**Your instructions:**
Repeat exactly, please, the opening lines of the data below, through and including the line where "(** ** Requirements *)" sits.

**Given records:**

(* ===== verification/ManagedFeatures.v ===== *)
(** * Managed features

    Models [core/src/config/managed_features.rs] and [ConstrainedWithSource] and [Sourced] of
    [config/src/config_requirements.rs]: the features of a session, of which administrators pin some. *)

From stdpp Require Import base gmap strings sets list sorting.
From S2P Require Import Prelude Constrained Features.

(** ** Requirements *)

Record Sourced (T : Type) := mkSourced { sourced_value : T; sourced_source : RequirementSource }.
Arguments mkSourced {T}.
Arguments sourced_value {T}.
Arguments sourced_source {T}.

(** [FeatureRequirementsToml]: the entries in the order of their keys. *)
Abbreviation FeatureRequirementsToml := (list (str * bool)).

Record ConstrainedWithSource (T : Type) := mkWithSource { constrained : @Constrained T; constraint_source : option RequirementSource }.
Arguments mkWithSource {T}.
Arguments constrained {T}.
Arguments constraint_source {T}.

(** The warnings that are shown at the start, where they are collected. *)
Definition push_feature_requirement_warning (startup_warnings : option (list str)) (message : str) : option (list str) :=
  (fun warnings => warnings ++ [message]) <$> startup_warnings.

Definition pin (f : Feature) (on : bool) (pinned : list (Feature * bool)) : list (Feature * bool) := btree_insert feature_compare f on pinned.

(** The body of the loop of [parse_feature_requirements]. *)
Definition parse_requirement (source : RequirementSource) (state : list (Feature * bool) * option (list str)) (entry : str * bool) :
    list (Feature * bool) * option (list str) :=
  let '(pinned, warnings) := state in
  let '(k, on) := entry in
  if str_eqb k (lit "auto_review") then (pin GuardianApproval on pinned, warnings)
  else
    match canonical_feature_for_key k with
    | Some feature => (pin feature on pinned, warnings)
    | None =>
        match feature_for_key k with
        | Some feature =>
            (pin feature on pinned,
             push_feature_requirement_warning warnings
               (lit "Using legacy `features` requirement `" ++ k ++ lit "` from " ++ source_text source ++ lit "; prefer canonical feature key `" ++ key feature ++ lit "`"))
        | None =>
            (pinned, push_feature_requirement_warning warnings (lit "Ignoring unknown `features` requirement `" ++ k ++ lit "` from " ++ source_text source))
        end
    end.

Definition parse_feature_requirements (reqs : FeatureRequirementsToml) (source : RequirementSource) (warnings : option (list str)) :
    list (Feature * bool) * option (list str) :=
  foldl (parse_requirement source) ([], warnings) reqs.

(** ** Managed features *)

Record ManagedFeatures := mkManaged { managed_value : ConstrainedWithSource Features; pinned_features : list (Feature * bool) }.

Definition managed_default : ManagedFeatures := mkManaged (mkWithSource (allow_any features_default) None) [].

Definition get (self : ManagedFeatures) : Features := value (constrained (managed_value self)).

Definition normalize_candidate (candidate : Features) (pinned : list (Feature * bool)) : Features :=
  normalize_dependencies (foldl (fun candidate '(feature, on) => set_enabled candidate feature on) candidate pinned).

Definition bool_text (b : bool) : str := if b then lit "true" else lit "false".
Definition feature_requirements_display (reqs : list (Feature * bool)) : str :=
  lit "[" ++ join (lit ", ") ((fun '(feature, on) => key feature ++ lit "=" ++ bool_text on) <$> reqs) ++ lit "]".

(** The first pinned feature that is not as it must be. *)
Definition validate_pinned_features_constraint (normalized : Features) (pinned : list (Feature * bool)) (source : option RequirementSource) : option ConstraintError :=
  match source with
  | None => None
  | Some source =>
      match find (fun '(feature, on) => negb (Bool.eqb (enabled normalized feature) on)) pinned with
      | Some (feature, on) =>
          Some (InvalidValue (lit "features") (key feature ++ lit "=" ++ bool_text (enabled normalized feature)) (feature_requirements_display pinned) source)
      | None => None
      end
  end.

(** The features of a configuration under the requirements, with the warnings; the error is wrapped as
    invalid data. *)
Definition from_configured_with_optional_warnings (configured : Features) (reqs : option (Sourced FeatureRequirementsToml)) (warnings : option (list str)) :
    (ManagedFeatures + ConstraintError) * option (list str) :=
  let '(pinned, warnings, source) := match reqs with
    | Some r => (parse_feature_requirements (sourced_value r) (sourced_source r) warnings, Some (sourced_source r))
    | None => ([], warnings, None)
    end in
  let normalized := normalize_candidate configured pinned in
  (match validate_pinned_features_constraint normalized pinned source with
   | Some e => inr e
   | None => inl (mkManaged (mkWithSource (allow_any normalized) source) pinned)
   end, warnings).

Definition from_configured (configured : Features) (reqs : option (Sourced FeatureRequirementsToml)) : ManagedFeatures + ConstraintError :=
  fst (from_configured_with_optional_warnings configured reqs None).
Definition from_configured_with_warnings (configured : Features) (reqs : option (Sourced FeatureRequirementsToml)) (warnings : list str) :
    (ManagedFeatures + ConstraintError) * list str :=
  let '(r, w) := from_configured_with_optional_warnings configured reqs (Some warnings) in (r, default warnings w).

Definition normalize_and_validate (self : ManagedFeatures) (candidate : Features) : Features + ConstraintError :=
  let normalized := normalize_candidate candidate (pinned_features self) in
  match can_set (constrained (managed_value self)) normalized with
  | Some e => inr e
  | None =>
      match validate_pinned_features_constraint normalized (pinned_features self) (constraint_source (managed_value self)) with
      | Some e => inr e
      | None => inl normalized
      end
  end.

Definition managed_can_set (self : ManagedFeatures) (candidate : Features) : option ConstraintError :=
  match normalize_and_validate self candidate with inl _ => None | inr e => Some e end.

Definition managed_set (self : ManagedFeatures) (candidate : Features) : ManagedFeatures * option ConstraintError :=
  match normalize_and_validate self candidate with
  | inr e => (self, Some e)
  | inl normalized =>
      let '(c, e) := set (constrained (managed_value self)) normalized in
      (mkManaged (mkWithSource c (constraint_source (managed_value self))) (pinned_features self), e)
  end.

Definition managed_set_enabled (self : ManagedFeatures) (feature : Feature) (on : bool) : ManagedFeatures * option ConstraintError :=
  managed_set self (set_enabled (get self) feature on).
Definition managed_enable (self : ManagedFeatures) (feature : Feature) : ManagedFeatures * option ConstraintError := managed_set_enabled self feature true.
Definition managed_disable (self : ManagedFeatures) (feature : Feature) : ManagedFeatures * option ConstraintError := managed_set_enabled self feature false.

(** ** Checking a configuration *)

(** The part of [ConfigToml] that is about features. *)
Record FeatureConfigToml := mkConfigToml { config_features : option FeaturesToml; config_use_unified_exec : option bool }.

Definition explicit_feature_settings_in_config (cfg : FeatureConfigToml) : list (str * Feature * bool) :=
  omap (fun '(k, on) => (fun feature => (lit "features." ++ k, feature, on)) <$> feature_for_key k) (from_option entries [] (config_features cfg))
  ++ from_option (fun on => [(lit "experimental_use_unified_exec_tool", UnifiedExec, on)]) [] (config_use_unified_exec cfg).

Definition validate_explicit_feature_settings_in_config_toml (cfg : FeatureConfigToml) (reqs : option (Sourced FeatureRequirementsToml)) : option ConstraintError :=
  r ← reqs;
  let pinned := fst (parse_feature_requirements (sourced_value r) (sourced_source r) None) in
  match find (fun '(_, feature, on) => is_some_and (btree_get feature_compare feature pinned) (fun required => negb (Bool.eqb required on)))
          (explicit_feature_settings_in_config cfg) with
  | Some (path, _, on) => Some (InvalidValue (lit "features") (path ++ lit "=" ++ bool_text on) (feature_requirements_display pinned) (sourced_source r))
  | None => None
  end.

Definition configured_features (cfg : FeatureConfigToml) : Features :=
  from_sources (mkSource (config_features cfg) (config_use_unified_exec cfg)) (mkSource None None) (mkOverrides None).

Definition validate_feature_requirements_in_config_toml (cfg : FeatureConfigToml) (reqs : option (Sourced FeatureRequirementsToml)) : option ConstraintError :=
  match from_configured (configured_features cfg) reqs with inl _ => None | inr e => Some e end.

**Response to this task:**
(* ===== verification/ManagedFeatures.v ===== *)
(** * Managed features

    Models [core/src/config/managed_features.rs] and [ConstrainedWithSource] and [Sourced] of
    [config/src/config_requirements.rs]: the features of a session, of which administrators pin some. *)

From stdpp Require Import base gmap strings sets list sorting.
From S2P Require Import Prelude Constrained Features.

(** ** Requirements *)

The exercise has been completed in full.